[Stored items]
(* ===== verification/VmmTouch.v ===== *)
(** * Address spaces: faults keep the invariant

    Proofs about the first half of a page fault, [plan_user_page_fault] of
    [VmmFault], against the view of [VmmView]. *)
From S2P Require Import Prelude KLib PageSites PageRef PageVec BTree PageCache Vmm VmmView VmmMap VmmOps VmmBrk VmmFault.
#[local] Open Scope Z_scope.

(** ** Regions that differ in their pages only *)
Definition same_attrs (r r' : VmaRegion) : Prop :=
  set_words (written r) (set_lazy_count (lazy_count r) (set_lazy_pages (lazy_pages r) r')) = r.

Lemma same_attrs_refl r : same_attrs r r.
Proof. by destruct r. Qed.

Lemma same_attrs_trans r1 r2 r3 : same_attrs r1 r2 -> same_attrs r2 r3 -> same_attrs r1 r3.
Proof. unfold same_attrs. destruct r1, r2, r3. cbn. intros H1 H2. injection H1. injection H2. intros. by subst. Qed.

(** Projections of the shared attributes. *)
Ltac attrs E :=
  pose proof (f_equal start E); pose proof (f_equal end_ E); pose proof (f_equal phys E); pose proof (f_equal flags E);
  pose proof (f_equal lazy E); pose proof (f_equal prot E); pose proof (f_equal map_flags E); pose proof (f_equal file_cap E);
  pose proof (f_equal file_off E); pose proof (f_equal file_len E); pose proof (f_equal cow E);
  cbn [set_words set_lazy_count set_lazy_pages start end_ phys flags lazy prot map_flags file_cap file_off file_len cow] in *.

(** Closes a goal in which the attributes of one region stand for the other's. *)
Ltac same E := attrs E; repeat match goal with H : _ = _ |- _ => first [rewrite H; clear H | clear H] end; try done.

(** [r'] is [r] with the given frames and written bits. *)
Record revised (r r' : VmaRegion) (fr : nat -> Z) (wr : nat -> bool) : Prop := {
  rv_same : same_attrs r r';
  rv_ok : region_ok r';
  rv_frame : forall i, frame_at r' i = fr i;
  rv_written : forall i, is_written r' i = wr i }.

Lemma grow_to_spec n r : region_ok r -> lazy r = true -> Z.of_nat n <= pages r ->
  revised r (grow_to n r) (frame_at r) (is_written r) /\ (n <= PageVec.len (lazy_pages (grow_to n r)))%nat.
Proof.
  intros R Hl Hn. unfold grow_to. destruct (Nat.ltb_spec (PageVec.len (lazy_pages r)) n) as [Hlt|Hge].
  2: { split; [|done]. split; [apply same_attrs_refl|done..]. }
  destruct (resize_spec n (lazy_pages r) (ro_pv r R)) as (W & L & _). split; [|cbn; lia].
  assert (forall i, frame_at (set_lazy_pages (PageVec.resize n (lazy_pages r)) r) i = frame_at r i) as Hf.
  { intros i. rewrite !frame_at_list by (done || apply R). cbn [set_lazy_pages lazy_pages]. rewrite resize_list by apply R.
    rewrite take_ge by (rewrite length_to_list; lia). rewrite lookup_app. destruct (to_list (lazy_pages r) !! i); [done|]. cbn.
    destruct (replicate _ 0 !! _) as [x|] eqn:Er; [|done]. by apply lookup_replicate in Er as [-> _]. }
  split; [by destruct r| |done|done]. split; try apply R; try done.
  - intros _ i Hi. rewrite Hf. by apply (ro_len r R).
  - intros _. cbn [set_lazy_pages lazy_pages lazy_count]. rewrite count_present_spec, resize_list by (done || apply R).
    rewrite take_ge by (rewrite length_to_list; lia). rewrite countb_app, countb_replicate, Z.add_0_r by done.
    rewrite <- count_present_spec by apply R. by apply (ro_count r R).
Qed.

Lemma lookup_frame r i : PageVec.wf (lazy_pages r) -> (i < PageVec.len (lazy_pages r))%nat -> to_list (lazy_pages r) !! i = Some (frame_at r i).
Proof.
  intros W Hi. rewrite frame_at_list by done. destruct (lookup_lt_is_Some_2 (to_list (lazy_pages r)) i) as [p Hp]; [by rewrite length_to_list|].
  by rewrite Hp.
Qed.

(** A frame in place of another, or of none. *)
Lemma put_frame_spec i p r : region_ok r -> lazy r = true -> p <> 0 -> Z.of_nat i < pages r -> (i < PageVec.len (lazy_pages r))%nat ->
  exists r', (if frame_at r i =? 0 then add_frame i p r else put_frame i p r) = Some r' /\
    revised r r' (fun j => if decide (j = i) then p else frame_at r j) (is_written r).
Proof.
  intros R Hl Hp Hi Hlen. pose proof (index_mut_list i p (lazy_pages r) (ro_pv r R)) as HI. rewrite decide_True in HI by done.
  destruct HI as (pv & E & W & L). unfold add_frame, put_frame. rewrite E. cbn [mbind option_bind].
  pose proof (lookup_frame r i (ro_pv r R) Hlen) as Hfi.
  assert (forall r', lazy_pages r' = pv -> forall j, frame_at r' j = if decide (j = i) then p else frame_at r j) as Hf.
  { intros r' Hr' j. rewrite !frame_at_list by (rewrite ?Hr'; done || apply R). rewrite Hr', L. case_decide as Ej; [subst; by rewrite list_lookup_insert_eq by by apply lookup_lt_Some in Hfi|].
    by rewrite list_lookup_insert_ne. }
  assert (Z.of_nat (PageVec.count_present pv) = lazy_count r + (if frame_at r i =? 0 then 1 else 0)) as Hc.
  { rewrite count_present_spec, L, (countb_insert _ _ i p _ Hfi), <- count_present_spec, <- (ro_count r R Hl) by (done || apply R).
    rewrite (proj2 (Z.eqb_neq p 0) Hp). cbn. destruct (frame_at r i =? 0); cbn; lia. }
  assert (forall r', same_attrs r r' -> lazy_pages r' = pv -> written r' = written r -> lazy_count r' = Z.of_nat (PageVec.count_present pv) ->
    revised r r' (fun j => if decide (j = i) then p else frame_at r j) (is_written r)) as Hgoal.
  { intros r' S1 Hpv Hw Hct. split; [done| |by apply Hf|intros j; unfold is_written; by rewrite Hw]. pose proof (Hf r' Hpv) as Hfr. destruct (pages_ok r R) as [Hpg _]. attrs S1.
    destruct R. split; rewrite ?Hpv, ?Hct; try congruence.
    - intros _ j Hj. replace (end_ r' - start r') with (end_ r - start r) in Hj by congruence. rewrite Hfr, decide_False; [by apply ro_len|]. intros ->. lia. }
  destruct (frame_at r i =? 0); eexists; (split; [done|]); apply Hgoal; try done; try (by destruct r); cbn [set_lazy_count set_lazy_pages lazy_count]; lia.
Qed.

Lemma revised_trans r r1 r2 f1 w1 f2 w2 : revised r r1 f1 w1 -> revised r1 r2 f2 w2 -> revised r r2 f2 w2.
Proof. intros [A1 _ _ _] [B1 B2 B3 B4]. split; [by eapply same_attrs_trans|done..]. Qed.

Lemma revised_ext r r' f f' w w' : revised r r' f w -> (forall i, f i = f' i) -> (forall i, w i = w' i) -> revised r r' f' w'.
Proof. intros [A1 A2 A3 A4] Hf Hw. split; [done|done|intros i; by rewrite A3|intros i; by rewrite A4]. Qed.

Lemma region_ok_words ws r : region_ok r -> region_ok (set_words ws r).
Proof. intros R. destruct R. split; try done. Qed.

Lemma set_written_spec i on r : region_ok r ->
  revised r (set_written i on r) (frame_at r)
    (fun j => if on then (j =? i)%nat && tracks_written r && (Z.of_nat i <? file_pages r) || is_written r j else is_written r j && negb (j =? i)%nat).
Proof.
  intros R. assert (forall ws, same_attrs r (set_words ws r)) as Hs by (intros ws; by destruct r).
  destruct on; cbn [set_written].
  - destruct (tracks_written r) eqn:Et; cbn [negb orb].
    2: { split; [apply same_attrs_refl|done|done|]. intros j. by rewrite andb_false_r. }
    destruct (Z.leb_spec (file_pages r) (Z.of_nat i)) as [Hle|Hlt].
    + split; [apply same_attrs_refl|done|done|]. intros j. rewrite (proj2 (Z.ltb_ge _ _)) by lia. by rewrite andb_false_r.
    + split; [done|by apply region_ok_words|done|]. intros j. rewrite (proj2 (Z.ltb_lt _ _)), !andb_true_r by lia. apply set_bit_spec.
  - split; [done|by apply region_ok_words|done|]. intros j. apply clear_bit_spec.
Qed.

(** A page that was just marked written is not clean. *)
Lemma written_not_clean i r : region_ok r -> lazy r = true -> clean (page_no (set_written i true r) i) = false.
Proof.
  intros R Hl. pose proof (set_written_spec i true r R) as [S1 R' _ W]. pose proof (clean_page _ i R') as E. attrs S1.
  replace (lazy (set_written i true r)) with true in E by congruence. rewrite andb_true_l in E. rewrite <- E. unfold clean_file_page. rewrite W, Nat.eqb_refl.
  unfold tracks_written, file_pages in *. replace (lazy (set_written i true r)) with (lazy r) by congruence.
  replace (file_cap (set_written i true r)) with (file_cap r) by congruence. replace (file_len (set_written i true r)) with (file_len r) by congruence.
  destruct (lazy r && is_file_backed (file_cap r)); [|done]. cbn [andb]. destruct (_ <? _); done.
Qed.

(** ** Pages *)
Definition frame_opt (p : Z) : option Z := if p =? 0 then None else Some p.
Definition with_page (o : option Z) (b : bool) (pg : page) : page :=
  mkPage o (p_flags pg) (p_prot pg) (p_map pg) (p_cap pg) (p_pos pg) (p_bytes pg) (p_cow pg) b.

Lemma page_revised r r' fr wr i : lazy r = true -> revised r r' fr wr -> page_no r' i = with_page (frame_opt (fr i)) (wr i) (page_no r i).
Proof.
  intros Hl [S1 _ F W]. unfold page_no, with_page, frame_of, bytes_of. cbn [p_flags p_prot p_map p_cap p_pos p_bytes p_cow]. rewrite F, W.
  unfold frame_opt. same S1.
Qed.

Lemma page_frame_lazy r i : lazy r = true -> p_frame (page_no r i) = frame_opt (frame_at r i).
Proof. intros Hl. unfold page_no, frame_of. cbn [p_frame]. by rewrite Hl. Qed.

Lemma with_page_same pg : with_page (p_frame pg) (p_written pg) pg = pg.
Proof. by destruct pg. Qed.

(** An absent page, with or without a frame now. *)
Definition settles (pg pg' : page) : Prop := p_frame pg = None /\ exists o b, pg' = with_page o b pg.

(** Pages change only by gaining a frame. *)
Definition only_fills (l l' : list VmaRegion) : Prop :=
  forall va, view l' va = view l va \/ exists pg pg', view l va = Some pg /\ view l' va = Some pg' /\ settles pg pg'.

Lemma only_fills_refl l : only_fills l l.
Proof. intros va. by left. Qed.

Lemma only_fills_trans l1 l2 l3 : only_fills l1 l2 -> only_fills l2 l3 -> only_fills l1 l3.
Proof.
  intros H1 H2 va. destruct (H1 va) as [E1|(pg & pg' & V1 & V2 & S1)], (H2 va) as [E2|(qg & qg' & W1 & W2 & T1)].
  - left. congruence.
  - right. exists qg, qg'. split; [congruence|done].
  - right. exists pg, pg'. split; [done|]. split; [congruence|done].
  - right. rewrite V2 in W1. injection W1 as <-. exists pg, qg'. split_and!; try done. destruct S1 as [F1 (o & b & ->)], T1 as [F2 (o' & b' & ->)].
    split; [done|]. by exists o', b'.
Qed.

(** ** Touching one page *)

(** No frame that backs a copy-on-write page and had one owner has more now. *)
Definition refs_safe (l : list VmaRegion) (rf rf' : refs) : Prop :=
  forall q, 1 < PageRef.get q rf' -> 1 < PageRef.get q rf \/ forall va pg, view l va = Some pg -> p_cow pg = true -> p_frame pg <> Some q.

Lemma refs_safe_refl l rf : refs_safe l rf rf.
Proof. intros q. by left. Qed.

Lemma refs_safe_le l rf rf' : (forall q, PageRef.get q rf' <= PageRef.get q rf) -> refs_safe l rf rf'.
Proof. intros H q Hq. left. specialize (H q). lia. Qed.

Lemma may_write_refs l rf rf' pg p va : refs_safe l rf rf' -> view l va = Some pg -> p_frame pg = Some p -> may_write rf pg p = true -> may_write rf' pg p = true.
Proof.
  intros Hs Hv Hf. unfold may_write. rewrite !andb_true_iff, !negb_true_iff. intros [[H1 H2] H3]. split_and!; try done.
  destruct (p_cow pg) eqn:Ec; cbn [andb] in *; [|done]. rewrite Z.ltb_ge in *. destruct (Z.le_gt_cases (PageRef.get p rf') 1) as [|Hgt]; [done|].
  destruct (Hs p ltac:(lia)) as [|Hn]; [lia|]. by destruct (Hn va pg Hv).
Qed.

Lemma same_page r va i : region_ok r -> (PAGE_SIZE | va) -> covers va r = true -> idx_of r va = i <-> va = va_of (start r) i.
Proof.
  intros R Hd Hc%covers_spec. split; [intros <-; apply idx_va; [done|done|lia]|intros ->; apply va_idx].
Qed.

Section touch.
Context {T : Type} `{PageTable T}.
Implicit Types (t : T) (w : world T).

Lemma touch_page a w w' slot r r' i p wr e :
  vm_ok a w -> regions a !! slot = Some (Some r) -> lazy r = true -> Z.of_nat i < pages r ->
  revised r r' (fun j => if decide (j = i) then p else frame_at r j) wr -> (forall j, j <> i -> wr j = is_written r j) ->
  (forall va, pte (pt w') va = if decide (va = va_of (start r) i) then e else pte (pt w) va) ->
  (forall q f, e = Some (q, f) -> q = p /\ p <> 0 /\ (contains f WRITABLE = true -> may_write (page_refs w') (page_no r' i) p = true)) ->
  shared_only (page_refs w') -> refs_safe (live (regions a)) (page_refs w) (page_refs w') ->
  let a' := set_regions (<[slot := Some r']> (regions a)) a in
  vm_ok a' w' /\ forall va, view (live (regions a')) va =
    if covers va r && (idx_of r va =? i)%nat then Some (page_no r' i) else view (live (regions a)) va.
Proof.
  intros HV Hr Hl Hi Rv Hwr Ht He HR' Hsafe a'. pose proof HV as (HS & HN & HR). pose proof HS as [HF HP].
  assert (r ∈ live (regions a)) as Hin by (apply live_elem; by eapply list_elem_of_lookup_2). rewrite Forall_forall in HF. pose proof (HF r Hin) as R.
  pose proof Rv as [S1 R' F W]. destruct (live_at _ _ _ Hr) as (rest & Hlv & Hins). specialize (Hins (Some r')).
  change (option_list (Some r) ++ rest) with (r :: rest) in Hlv. change (option_list (Some r') ++ rest) with (r' :: rest) in Hins.
  pose proof (space_ok_perm _ _ Hlv HS) as HS1. apply space_ok_cons in HS1 as (_ & Hr1 & HS1).
  assert (start r' = start r /\ end_ r' = end_ r) as [Es Ee] by (attrs S1; done).
  assert (forall va, covers va r' = covers va r) as Ec by (intros va; unfold covers; by rewrite Es, Ee).
  assert (forall va, idx_of r' va = idx_of r va) as Eidx by (intros va; by apply idx_start).
  assert (space_ok (r' :: rest)) as HS2.
  { apply space_ok_cons. split_and!; [done| |done]. eapply Forall_impl; [exact Hr1|]. unfold apart. by rewrite Es, Ee. }
  assert (pairwise (live (regions a'))) as HP' by (eapply pairwise_perm; [symmetry; exact Hins|apply HS2]).
  assert (forall va, covers va r = true -> view (live (regions a)) va = Some (page_no r (idx_of r va))) as Hold by (intros va Hc; by apply view_elem).
  assert (forall va, view (live (regions a')) va = if covers va r && (idx_of r va =? i)%nat then Some (page_no r' i) else view (live (regions a)) va) as Hv.
  { intros va. etrans; [apply (view_perm _ _ va Hins HP')|]. rewrite view_cons, Ec, Eidx. destruct (covers va r) eqn:Ecv; cbn [andb].
    - destruct (Nat.eqb_spec (idx_of r va) i) as [->|Hne]; [done|]. rewrite Hold by done. f_equal. rewrite (page_revised r r' _ _ _ Hl Rv), decide_False, Hwr by done.
      rewrite <- (page_frame_lazy r _ Hl). apply (with_page_same (page_no r (idx_of r va))).
    - rewrite (view_perm _ _ va Hlv HP), view_cons, Ecv. done. }
  split; [|exact Hv]. split; [eapply space_ok_perm; [symmetry; exact Hins|done]|]. split; [|done].
  intros va q f Hq. rewrite Ht in Hq. rewrite Hv. destruct (decide (va = va_of (start r) i)) as [->|Hne].
  - destruct (He q f Hq) as (-> & Hp & Hw). split; [by apply va_aligned|]. rewrite (proj2 (covers_va r i R) Hi), va_idx, Nat.eqb_refl. cbn [andb].
    exists (page_no r' i). split; [done|]. split; [|done]. rewrite (page_revised r r' _ _ i Hl Rv), decide_True by done. cbn. unfold frame_opt. by rewrite (proj2 (Z.eqb_neq p 0) Hp).
  - destruct (HN va q f Hq) as (Hd & pg & Hvw & Hf & Hw). split; [done|]. exists pg.
    destruct (covers va r) eqn:Ecv; cbn [andb].
    + destruct (Nat.eqb_spec (idx_of r va) i) as [Ei|_]; [destruct Hne; by apply same_page|]. split_and!; try done. intros Hx. eapply may_write_refs; eauto.
    + split_and!; try done. intros Hx. eapply may_write_refs; eauto.
Qed.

- What you will do: Please transcribe only the lines in the records above running from the line that has "change (option_list (Some r)" through the line that has "- destruct (He", both included, exactly as they appear.

- Response to this task:
  change (option_list (Some r) ++ rest) with (r :: rest) in Hlv. change (option_list (Some r') ++ rest) with (r' :: rest) in Hins.
  pose proof (space_ok_perm _ _ Hlv HS) as HS1. apply space_ok_cons in HS1 as (_ & Hr1 & HS1).
  assert (start r' = start r /\ end_ r' = end_ r) as [Es Ee] by (attrs S1; done).
  assert (forall va, covers va r' = covers va r) as Ec by (intros va; unfold covers; by rewrite Es, Ee).
  assert (forall va, idx_of r' va = idx_of r va) as Eidx by (intros va; by apply idx_start).
  assert (space_ok (r' :: rest)) as HS2.
  { apply space_ok_cons. split_and!; [done| |done]. eapply Forall_impl; [exact Hr1|]. unfold apart. by rewrite Es, Ee. }
  assert (pairwise (live (regions a'))) as HP' by (eapply pairwise_perm; [symmetry; exact Hins|apply HS2]).
  assert (forall va, covers va r = true -> view (live (regions a)) va = Some (page_no r (idx_of r va))) as Hold by (intros va Hc; by apply view_elem).
  assert (forall va, view (live (regions a')) va = if covers va r && (idx_of r va =? i)%nat then Some (page_no r' i) else view (live (regions a)) va) as Hv.
  { intros va. etrans; [apply (view_perm _ _ va Hins HP')|]. rewrite view_cons, Ec, Eidx. destruct (covers va r) eqn:Ecv; cbn [andb].
    - destruct (Nat.eqb_spec (idx_of r va) i) as [->|Hne]; [done|]. rewrite Hold by done. f_equal. rewrite (page_revised r r' _ _ _ Hl Rv), decide_False, Hwr by done.
      rewrite <- (page_frame_lazy r _ Hl). apply (with_page_same (page_no r (idx_of r va))).
    - rewrite (view_perm _ _ va Hlv HP), view_cons, Ecv. done. }
  split; [|exact Hv]. split; [eapply space_ok_perm; [symmetry; exact Hins|done]|]. split; [|done].
  intros va q f Hq. rewrite Ht in Hq. rewrite Hv. destruct (decide (va = va_of (start r) i)) as [->|Hne].
  - destruct (He q f Hq) as (-> & Hp & Hw). split; [by apply va_aligned|]. rewrite (proj2 (covers_va r i R) Hi), va_idx, Nat.eqb_refl. cbn [andb].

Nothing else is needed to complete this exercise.